There are so many White Papers and other policy documents which indicate a real desire to achieve cross-cutting benefits; assist users of public services at the point of receipt; devolve expenditure (including rights to individual budgets); diversify the range of service delivery providers (including through "right to request" mechanisms); harness the skills and passions of frontline workforces; reinforce local accountability (e.g. through the Sustainable Communities Act); and the list goes on. The Office for Government Commerce (OGC) specifically draws attention to its guidelines on social, environmental, equality and wider policy outcomes in many of its communications – which at least indicates good intentions. In Europe there appears to be a willingness to explore Europe-wide good practice1 in taking into account social considerations in procurement. So at a UK government level, is the spirit willing, but the flesh wobbling?
Particular progress has been made in capital programmes in the adoption of targeted recruitment and training requirements so that unemployed or new entrant workers form a percentage of the workforce deployed in building projects and then servicing public amenities ranging from schools, highways and housing developments (with a social and public element) (usually through procurement and development agreements) to shopping centres (these usually through section 106 planning agreements). Pilots have been undertaken, tracked and reported on (see, for example, the Scottish Government publication "Community Benefits in Public Procurement"2). A toolkit to help deliver such outcomes has been launched for use by housing associations and local authorities in Wales in delivering the Welsh Housing Quality Standard.3
It is undoubtedly the case that some of the concerns about social clauses arise from instances of poor practice (using the language of "local labour", for example). But these should not stop good practice being developed which results in outcomes that are proportionate. Nor is the creative use of public purchasing a new phenomenon in relation to social and economic outcomes. In the UK this has had to be rediscovered to a large extent after relaxation of rules imposed by the Conservative Government to stop "non-commercial considerations" being taken into account in public procurement (for local authorities, reflected in Part II Local Government Act 1988). Christopher McCrudden's comprehensive study "Buying Social Justice"4 (which explains the long tradition of contract compliance and linkages in public procurement in many countries) highlights some turning points for local authorities:
"The Local Government Act 2000 gave local authorities general powers to promote the economic, social, and environmental 'wellbeing' of its population.5 In 2002, a Joseph Rowntree Foundation report6 appears to have set the ball rolling on procurement linkages. In 2003, as part of the overall strategy for local authorities procurement, the Office of the Deputy Prime Minister7 highlighted how procurement could support local economic development."

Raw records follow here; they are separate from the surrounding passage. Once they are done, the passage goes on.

(** C8. The copies are not checked.  An [insert] with a user name of 32
    bytes or more is accepted, and [strcpy] stores the bytes of the name
    from the 33rd on, and the NUL after them, past the 32 bytes of
    [row.username], in the bytes of [row.email]; the line printed shows it,
    the user name running on into the email. *)
Theorem username_copy_overruns
  row input bytes rest id_string username email more :
  fgets 256 input = Some (bytes, rest) ->
  tokens (line_of bytes) = "insert" :: id_string :: username :: email :: more ->
  USERNAME_SIZE <= length username ->
  (exists row',
     strcpy (mkRow (atoi id_string) (chars row)) USERNAME_OFFSET username
     = Some row'
     /\ bytes_at (chars row') (USERNAME_OFFSET + USERNAME_SIZE)
                 (Str.drop USERNAME_SIZE username)
     /\ chars row' (USERNAME_OFFSET + length username) = NUL)
  /\ iteration row input
     = Again ("inserted ID " ++ printf_d (atoi id_string) ++ ", user "
              ++ (Str.take USERNAME_SIZE username ++ email)
              ++ ", email " ++ email ++ nl ++ PROMPT) rest.
Proof.
  intros F T L. split.
  - pose proof (fgets_length _ _ _ _ F) as B. cbn in B.
    destruct (line_tokens bytes) as [_ S]. rewrite T in S.
    cbn [map list_sum fold_right length] in S.
    rewrite strcpy_inside
      by (cbn [chars id]; change CHARS_SIZE with 287;
          change USERNAME_OFFSET with 0; lia).
    eexists. split; [reflexivity|]. cbn [chars id]. split.
    + apply bytes_at_drop; [exact L|apply poke_str_bytes].
    + apply poke_str_nul.
  - rewrite (iteration_insert _ _ _ _ _ _ _ _ F T).
    now rewrite username_shown_long, inserted_prompt.
Qed.

Lemma username_copy_overruns_witness :
  fgets 256 ("insert 7 " ++ long_username ++ " e@x" ++ nl)
  = Some ("insert 7 " ++ long_username ++ " e@x" ++ nl, "")
  /\ tokens (line_of ("insert 7 " ++ long_username ++ " e@x" ++ nl))
     = "insert" :: "7" :: long_username :: "e@x" :: []
  /\ USERNAME_SIZE <= length long_username
  /\ (exists row',
        strcpy (mkRow (atoi "7") (chars row0)) USERNAME_OFFSET long_username
        = Some row'
        /\ bytes_at (chars row') (USERNAME_OFFSET + USERNAME_SIZE)
                    (Str.drop USERNAME_SIZE long_username)
        /\ chars row' (USERNAME_OFFSET + length long_username) = NUL)
  /\ iteration row0 ("insert 7 " ++ long_username ++ " e@x" ++ nl)
     = Again ("inserted ID 7, user abcdefghijklmnopqrstuvwxyz012345e@x, email e@x"
              ++ nl ++ PROMPT) "".
Proof.
  assert (F : fgets 256 ("insert 7 " ++ long_username ++ " e@x" ++ nl)
              = Some ("insert 7 " ++ long_username ++ " e@x" ++ nl, ""))
    by reflexivity.
  assert (T : tokens (line_of ("insert 7 " ++ long_username ++ " e@x" ++ nl))
              = "insert" :: "7" :: long_username :: "e@x" :: [])
    by reflexivity.
  assert (L : USERNAME_SIZE <= length long_username) by (vm_compute; lia).
  exact (conj F (conj T (conj L
    (username_copy_overruns row0 _ _ _ _ _ _ _ F T L)))).
Defined.
(** * ImageRequest: a shallow embedding of image-handler/image-request.js

    The request-dialect translator of the serverless image handler:
    classification of the request path, key and bucket resolution, origin
    fetch with the default-image substitution, content-type sniffing,
    output-format negotiation and signature validation.

    Conventions of the embedding.
    - A JavaScript string is a [string]; the model is exact for strings whose
      code units are below 256.
    - A JavaScript value (the decoded JSON record, the edits) is a [value].
    - A thrown exception is a value of [exn]; a method that can throw returns
      [result].
    - What the Node.js runtime provides (JSON.parse, Buffer, RegExp,
      decodeURIComponent, crypto) is the interface [Runtime]; the theorems
      hold for every runtime, the examples run on [MiniRuntime.mini].
    - The two injected collaborators (object store, secret provider) are
      stateful oracles threaded through the monad [M], which also keeps the
      trace of the calls made. *)

From Stdlib Require Import String Ascii List Bool Arith ZArith QArith Lia.
From Stdlib Require Import DecimalString.
Import ListNotations.

Set Implicit Arguments.
Close Scope Q_scope.
Local Open Scope list_scope.
Local Open Scope string_scope.

(** ** JavaScript strings *)

Module JsString.

Fixpoint to_list (s : string) : list ascii :=
  match s with
  | EmptyString => []
  | String c r => c :: to_list r
  end.

Fixpoint of_list (l : list ascii) : string :=
  match l with
  | [] => EmptyString
  | c :: r => String c (of_list r)
  end.

(** [s.charAt(0) === c] *)
Definition starts_with_char (c : ascii) (s : string) : bool :=
  match s with
  | String d _ => Ascii.eqb c d
  | EmptyString => false
  end.

(** JavaScript's index clamping for [slice]: a negative index counts from
    the end, and the result is clamped to [0, len]. *)
Definition clamp_index (len : nat) (i : Z) : nat :=
  if (i <? 0)%Z then Z.to_nat (Z.max 0 (Z.of_nat len + i))
  else Nat.min len (Z.to_nat i).

(** [s.slice(b, e)] *)
Definition slice (s : string) (b e : Z) : string :=
  let len := String.length s in
  let from := clamp_index len b in
  let to := clamp_index len e in
  of_list (firstn (to - from) (skipn from (to_list s))).

(** [s.slice(b)] *)
Definition slice_from (s : string) (b : Z) : string :=
  slice s b (Z.of_nat (String.length s)).

(** [s.substring(0, n)] for a natural number [n]. *)
Definition substring0 (s : string) (n : nat) : string :=
  of_list (firstn n (to_list s)).

(** [s.split(c)] for a one-character separator: the pieces between the
    occurrences of [c]; never the empty list. *)
Fixpoint split_chars (c : ascii) (cur : list ascii) (l : list ascii)
  : list string :=
  match l with
  | [] => [of_list (rev cur)]
  | d :: r =>
      if Ascii.eqb d c then of_list (rev cur) :: split_chars c [] r
      else split_chars c (d :: cur) r
  end.

Definition split (c : ascii) (s : string) : list string :=
  split_chars c [] (to_list s).

(** [s.lastIndexOf(c) + 1]: the length of the longest prefix of [s] that
    ends with [c], 0 when [c] does not occur (lastIndexOf gives -1). *)
Fixpoint lastIndexOf_succ (c : ascii) (l : list ascii) : nat :=
  match l with
  | [] => 0
  | d :: r =>
      match lastIndexOf_succ c r with
      | 0 => if Ascii.eqb d c then 1 else 0
      | S n => S (S n)
      end
  end.

Fixpoint is_prefix (p s : string) : bool :=
  match p, s with
  | EmptyString, _ => true
  | String a p', String b s' => Ascii.eqb a b && is_prefix p' s'
  | String _ _, EmptyString => false
  end.

(** [s.includes(t)] *)
Fixpoint includes (s t : string) : bool :=
  is_prefix t s ||
  match s with
  | EmptyString => false
  | String _ s' => includes s' t
  end.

Guidance in various reports identifies the relative benefits of 'social clauses'8 as including:
- they are available to a wide range of public bodies as a means of assisting in the delivery of their social, economic and environmental duties and priorities;
- they are flexible: they can be designed for specific contracts in specific contexts without the need for the complex rules that can be a feature of legislative and fiscal approaches;
- they are more capable of being enforced than other means that are available to many public sector purchasers;
- they can provide durability in a context where public sector contracts may last for many years (e.g. PFI and facilities management) but organisations, personnel, and tax and grant regimes change regularly.
Social clauses are often used by purchasers to translate broad policy or legislative commitments into specific deliverables for a contract. The policy commitments may relate to disabled access, reducing harmful vehicle emissions, promoting SMEs or reducing social exclusion, and the legislative requirements could include equal opportunities e.g. the requirements of the Race Relations (Amendment) Act 2000.
It should not be assumed that each public body will have the same attitude or policy in relation to the range of matters which are covered by social clauses. Some social issues can be identified as being related to opening up access to markets e.g. encouragement of SMEs; training and recruitment requirements; disability, gender, race equality; whereas others could be said to be based upon shaping and intervening in markets, e.g. Fair Trade; adherence to the ILO Conventions and the twotier workforce code.
There seems to be a range of 'comfort levels' in the public sector in relation to these different areas, possibly requiring a clearer policy lead to be taken by the Government, through an identified sponsor department.
Appropriate use of social clauses fits well with good procurement practice offering:
- consistency and transparency: the opportunity for the purchaser to identify need and convert this into a specification that each bidder has to deliver;
- the opportunity to focus on measurable outputs rather than the delivery process;
- an approach that can be the subject of comparative evaluation which will help secure value for money;
- the opportunity to include monitoring information as a part of the specification, which will enable the Authority to ensure that they receive the service they pay for.
- It should be noted that social clauses can be used in tandem with other approaches e.g.:
- to include measurable requirements in a specific contract as a means of implementing legislation or Government guidance;
- to include requirements for outcomes that could largely be paid for by the provider accessing grants from other bodies.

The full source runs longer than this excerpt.